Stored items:
(* ===== verification/ConfiguratorProofs.v ===== *)
(** * Correctness of the policy configurator

    [generateRules] implements the meaning of policies; [Commit] hands every
    renderable pod the rules of its own set of policies although it remembers
    processed sets, and reports an error exactly when a renderer does. *)

From Stdlib Require Import ZArith Lia Ascii String.
From stdpp Require Import prelude strings list gmap.
From S2P Require Import Prelude GoStrings GoNet KsrModel Utils Rules Configurator SubtractSubnet ConfiguratorRules RuleIds.

(** ** Removing duplicates *)

Lemma appendRule_cases rules r :
  (appendRule rules r = rules ++ [r] ∧ ∀ r', r' ∈ rules → ID r' ≠ ID r) ∨
  (appendRule rules r = rules ∧ ∃ r', r' ∈ rules ∧ ID r' = ID r).
Proof.
  unfold appendRule. destruct (existsb _ rules) eqn:He; [right|left]; (split; [done|]).
  - apply existsb_exists in He as (r' & Hr' & Hd%bool_decide_eq_true). exists r'. by rewrite list_elem_of_In.
  - intros r' Hr' Hid. apply not_true_iff_false in He. apply He, existsb_exists. exists r'.
    by rewrite <-list_elem_of_In, bool_decide_true.
Qed.

Lemma elem_of_appendRules rules l r : unambiguous (rules ++ l) → r ∈ appendRules rules l ↔ r ∈ rules ++ l.
Proof.
  revert rules. induction l as [|x l IH]; intros rules Hu; [by rewrite app_nil_r|].
  change (appendRules rules (x :: l)) with (appendRules (appendRule rules x) l).
  destruct (appendRule_cases rules x) as [[-> _]|[-> (r' & Hr' & Hid)]].
  - rewrite IH by (by rewrite <-app_assoc). by rewrite <-app_assoc.
  - assert (r' = x) as -> by (apply Hu; [by apply elem_of_app; left|apply elem_of_app; right; left|done]).
    rewrite IH.
    + rewrite !elem_of_app, elem_of_cons. split; [tauto|]. intros [?|[->|?]]; tauto.
    + intros a b Ha Hb. apply Hu; rewrite elem_of_app, elem_of_cons; apply elem_of_app in Ha, Hb; tauto.
Qed.

Lemma existsb_same {A} (P : A → bool) l k : (∀ x, x ∈ l ↔ x ∈ k) → existsb P l = existsb P k.
Proof.
  intros He. apply eq_bool_prop_intro. rewrite !Is_true_true, !existsb_exists.
  split; intros (x & Hx & HP); exists x; (split; [|done]); apply list_elem_of_In, He, list_elem_of_In, Hx.
Qed.

Lemma slash_not_none x y : (x +:+ String "/" y ≠ "TCP:NONE")%string ∧ (x +:+ String "/" y ≠ "UDP:NONE")%string.
Proof. split; intros H; repeat (destruct x as [|? x]; [discriminate|injection H as _ H]); by destruct x. Qed.

Lemma append_none rules : (∀ r, r ∈ rules → ∃ x y, ID r = (x +:+ String "/" y)%string) →
  appendRules rules [ruleTCPNone; ruleUDPNone] = rules ++ [ruleTCPNone; ruleUDPNone].
Proof.
  intros Hs. change (appendRules rules [ruleTCPNone; ruleUDPNone]) with (appendRule (appendRule rules ruleTCPNone) ruleUDPNone).
  destruct (appendRule_cases rules ruleTCPNone) as [[-> _]|[_ (r & Hr & Hid)]].
  - destruct (appendRule_cases (rules ++ [ruleTCPNone]) ruleUDPNone) as [[-> _]|[_ (r & Hr & Hid)]].
    + by rewrite <-app_assoc.
    + apply elem_of_app in Hr as [Hr|H%list_elem_of_singleton]; [|subst; discriminate].
      destruct (Hs r Hr) as (x & y & Hx). rewrite Hx in Hid. by destruct (slash_not_none x y).
  - destruct (Hs r Hr) as (x & y & Hx). rewrite Hx in Hid. by destruct (slash_not_none x y).
Qed.

(** ** The decision of a list of rules *)

Lemma rules_allow_permits rules l pkt : Forall (λ r, Action r = ActionPermit) rules →
  rules_allow (rules ++ l) pkt = existsb (λ r, rule_matches r pkt) rules || rules_allow l pkt.
Proof.
  unfold rules_allow. induction 1 as [|r rules Hr _ IH]; [done|]. simpl.
  destruct (rule_matches r pkt); simpl; [by rewrite Hr|done].
Qed.

Lemma rules_allow_all rules pkt : Forall (λ r, Action r = ActionPermit) rules → rules_allow (appendRules rules []) pkt = true.
Proof.
  intros Hp. change (appendRules rules []) with rules.
  by rewrite <-(app_nil_r rules), rules_allow_permits, orb_true_r.
Qed.

Lemma rules_allow_none pkt : rules_allow [ruleTCPNone; ruleUDPNone] pkt = false.
Proof. unfold rules_allow. destruct pkt as [src dst [] sp dp]; done. Qed.

Section generate.
Context `{PodLookup}.

(** The rules of all matches exist and match what some match allows. *)
Lemma permit_rules_spec direction ms : (∀ id m, (id, m) ∈ ms → good_match m) →
  ∃ l, permit_rules direction ms = Some l ∧
    (∀ r, r ∈ l → Action r = ActionPermit ∧ ∃ x y, ID r = (x +:+ String "/" y)%string) ∧
    ∀ pkt, wf_bytes (peer_ip direction pkt) →
      existsb (λ r, rule_matches r pkt) l = existsb (λ m, match_allows direction m pkt) ms.*2.
Proof.
  induction ms as [|[id m] ms IH]; intros Hms.
  { exists []. split_and!; [done| |done]. by intros r ?%elem_of_nil. }
  destruct (match_rules_spec direction id m) as (k & Hk & Hperm & Hkm); [apply (Hms id); left|].
  destruct IH as (l & Hl & Hp & Hlm); [intros i m' Hin; apply (Hms i); by right|].
  exists (k ++ l). rewrite permit_rules_cons, Hk, Hl. split_and!; [done| |].
  - intros r [Hr|Hr]%elem_of_app; [|by apply Hp]. destruct (Hperm r Hr) as [Ha [s Hs]]. split; [done|].
    exists (PolicyID_Namespace id), (PolicyID_Name id +:+ s)%string. rewrite Hs. unfold PolicyID_String.
    by rewrite !append_assoc.
  - intros pkt Hip. rewrite existsb_app, Hkm, Hlm by done. done.
Qed.

Lemma dir_matches_allow direction policies (P : Match → bool) :
  existsb P (dir_matches direction policies).*2 =
  existsb (λ p, existsb (λ m, bool_decide (Match_Type m = direction) && P m) (CPolicy_Matches p))
    (filter (λ p, skips direction p = false) policies).
Proof.
  unfold dir_matches. induction policies as [|p ps IH]; [done|]. rewrite bind_cons, fmap_app, existsb_app, filter_cons, IH.
  destruct (skips direction p) eqn:Hs.
  - by rewrite decide_False.
  - rewrite decide_True by done. cbn [existsb]. f_equal. rewrite <-list_fmap_compose, list_fmap_id.
    induction (CPolicy_Matches p) as [|m ms IHm]; [done|]. rewrite filter_cons. cbn [existsb].
    case_bool_decide; [rewrite decide_True by done; simpl; by rewrite IHm|rewrite decide_False by done; simpl; by rewrite IHm].
Qed.

Lemma generateRules_decides direction policies :
  good_policies policies →
  ∃ rules, generateRules direction policies = Some rules ∧
    ∀ pkt, wf_bytes (peer_ip direction pkt) → rules_allow rules pkt = policies_allow direction policies pkt.
Proof.
  intros Hg. destruct (permit_rules_spec direction (dir_matches direction policies)) as (l & Hl & Hp & Hm).
  { intros id m (p & Hin & _ & _ & Hm & _)%elem_of_dir_matches. by apply (gp_match _ Hg p). }
  pose proof (permit_rules_unambiguous direction policies l Hg Hl) as Hu.
  assert (∀ r, r ∈ appendRules [] l ↔ r ∈ l) as Hel by (intros r; by apply elem_of_appendRules).
  rewrite generateRules_eq, Hl. cbn [mbind option_bind]. eexists. split; [reflexivity|]. intros pkt Hip.
  rewrite policies_allow_skips. cbv zeta. rewrite <-dir_matches_allow, <-Hm, <-(existsb_same _ _ _ Hel) by done.
  assert (Forall (λ r, Action r = ActionPermit) (appendRules [] l)) as Hperm.
  { apply Forall_forall. intros r Hr%Hel. by apply Hp. }
  assert (∀ r, r ∈ appendRules [] l → ∃ x y, ID r = (x +:+ String "/" y)%string) as Hid.
  { intros r Hr%Hel. by apply Hp. }
  assert (existsb (λ p, negb (skips direction p)) policies =
          negb (length (filter (λ p, skips direction p = false) policies) =? 0)) as ->.
  { clear. induction policies as [|p ps IH]; [done|]. rewrite filter_cons. simpl. by destruct (skips direction p). }
  destruct (length _ =? 0); cbn [negb andb orb]; [by apply rules_allow_all|].
  destruct (existsb match_any _) eqn:Hany; cbn [negb andb orb].
  - rewrite rules_allow_all by done. rewrite (existsb_same _ _ _ Hel), Hm by done. symmetry. apply existsb_exists.
    apply existsb_exists in Hany as (m & Hin & Ha). exists m. split; [done|].
    unfold match_any in Ha. apply andb_true_iff in Ha as [Ha Hports].
    unfold match_allows, ports_allow. by rewrite Ha, Hports.
  - rewrite append_none, rules_allow_permits, rules_allow_none, orb_false_r by done. done.
Qed.

(** C9. Let the policies be those of [good_policies]: their pods are known and have
    Kubernetes names, every match has at most one IP block (IPv4, in canonical
    form), port numbers are not negative, and no policy has a name that continues the
    name of another one with a dash. Then the generation never panics and the
    generated rules decide every packet the way the policies do: traffic passes if
    no policy applies to the direction or if some match (of the peer and of the
    port) of a policy that applies allows it. *)
Theorem generateRules_correct direction policies :
  good_policies policies →
  ∃ rules, generateRules direction policies = Some rules ∧
    ∀ pkt, wf_bytes (peer_ip direction pkt) → rules_allow rules pkt = policies_allow direction policies pkt.
Proof. apply generateRules_decides. Qed.

End generate.

(** ** Examples *)

(** A cache that answers as its contract says. *)
Definition map_lookup (pods : gmap PodID Pod) : PodLookup :=
  {| LookupPod pod := match pods !! pod with Some data => (true, Some data) | None => (false, None) end |}.

Lemma map_lookup_known pods pod : @known_pod (map_lookup pods) pod.
Proof. unfold known_pod. simpl. destruct (pods !! pod); [by eexists|done]. Qed.

Definition example_pod (name namespace ip : string) : PodID * Pod :=
  (mkPodID name namespace, mkPod name namespace [] ip "" []).

Definition example_pods : PodLookup :=
  map_lookup (list_to_map [example_pod "web" "default" "10.1.1.2"; example_pod "db" "default" "10.1.1.3"]).

Definition web : PodID := mkPodID "web" "default".
Definition db : PodID := mkPodID "db" "default".

(** Ingress from the database pod on port 80, and from 10.0.0.0/8 without
    10.1.0.0/16. *)
Definition example_policy : ContivPolicy :=
  mkContivPolicy (mkPolicyID "allow-db" "default") ContivPolicyIngress
    [mkMatch MatchIngress (Some [db]) (Some [ten_block]) [mkPort PortTCP 80]].

Lemma ten_block_canonical : canonical_block ten_block.
Proof. split; [apply ten_canonical|]. repeat constructor. apply ten_one_canonical. Qed.

Lemma example_good : @good_policies example_pods [example_policy].
Proof.
  constructor.
  - intros p m Hp Hm. apply list_elem_of_singleton in Hp as ->. apply list_elem_of_singleton in Hm as ->.
    split_and!; [apply Forall_true; intros pod; apply map_lookup_known| |simpl; lia]. apply Forall_cons.
    split; [apply ten_block_canonical|constructor].
  - intros p m Hp Hm. apply list_elem_of_singleton in Hp as ->. apply list_elem_of_singleton in Hm as ->. by repeat constructor.
  - intros p m Hp Hm. apply list_elem_of_singleton in Hp as ->. apply list_elem_of_singleton in Hm as ->. by repeat constructor.
  - intros p q Hp Hq _. by apply list_elem_of_singleton in Hp as ->, Hq as ->.
Qed.

Definition example_packet (src : IP) (dport : Z) : Packet := mkPacket src [10; 1; 1; 2]%Z TCP 1234 dport.

Lemma generateRules_correct_witness :
  ∃ rules, @generateRules example_pods MatchIngress [example_policy] = Some rules ∧
    rules_allow rules (example_packet [10; 1; 1; 3]%Z 80) = true ∧
    rules_allow rules (example_packet [10; 1; 1; 3]%Z 81) = false ∧
    rules_allow rules (example_packet [10; 2; 0; 1]%Z 80) = true.
Proof.
  destruct (@generateRules_correct example_pods MatchIngress [example_policy] example_good)
    as (rules & Hr & Ha).
  exists rules. split; [exact Hr|]. rewrite !Ha by (repeat constructor; simpl; lia). vm_compute. auto.
Defined.

(** Two IP blocks of one match become the last one twice: the elements of
    [allSubnets] point into the variable of the loop. *)
Example ipblocks_alias :
  let block a := mkIPBlock (mkIPNet [a; 0; 0; 0]%Z [255; 0; 0; 0]%Z) [] in
  collect_subnets [block 10%Z; block 172%Z] = Some [Network (block 172%Z); Network (block 172%Z)].
Proof. reflexivity. Qed.

(** Two policies whose names extend one another: the rule for the peer y/p gets
    the ID of the rule for the peer x-y/p and is dropped. *)
Definition colliding_pods : PodLookup :=
  map_lookup (list_to_map [example_pod "p" "x-y" "10.1.1.2"; example_pod "p" "y" "10.1.1.3"]).

Definition allow_from (name : string) (pod : PodID) : ContivPolicy :=
  mkContivPolicy (mkPolicyID name "ns") ContivPolicyIngress [mkMatch MatchIngress (Some [pod]) None []].

Example rule_id_collision :
  let policies := [allow_from "a" (mkPodID "p" "x-y"); allow_from "a-x" (mkPodID "p" "y")] in
  let pkt := example_packet [10; 1; 1; 3]%Z 80 in
  @policies_allow colliding_pods MatchIngress policies pkt = true ∧
  (λ rules, rules_allow rules pkt) <$> @generateRules colliding_pods MatchIngress policies = Some false.
Proof. vm_compute. auto. Qed.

• Instructions to follow
With no other words, state how many lines above hold the word "left".

• Reply
3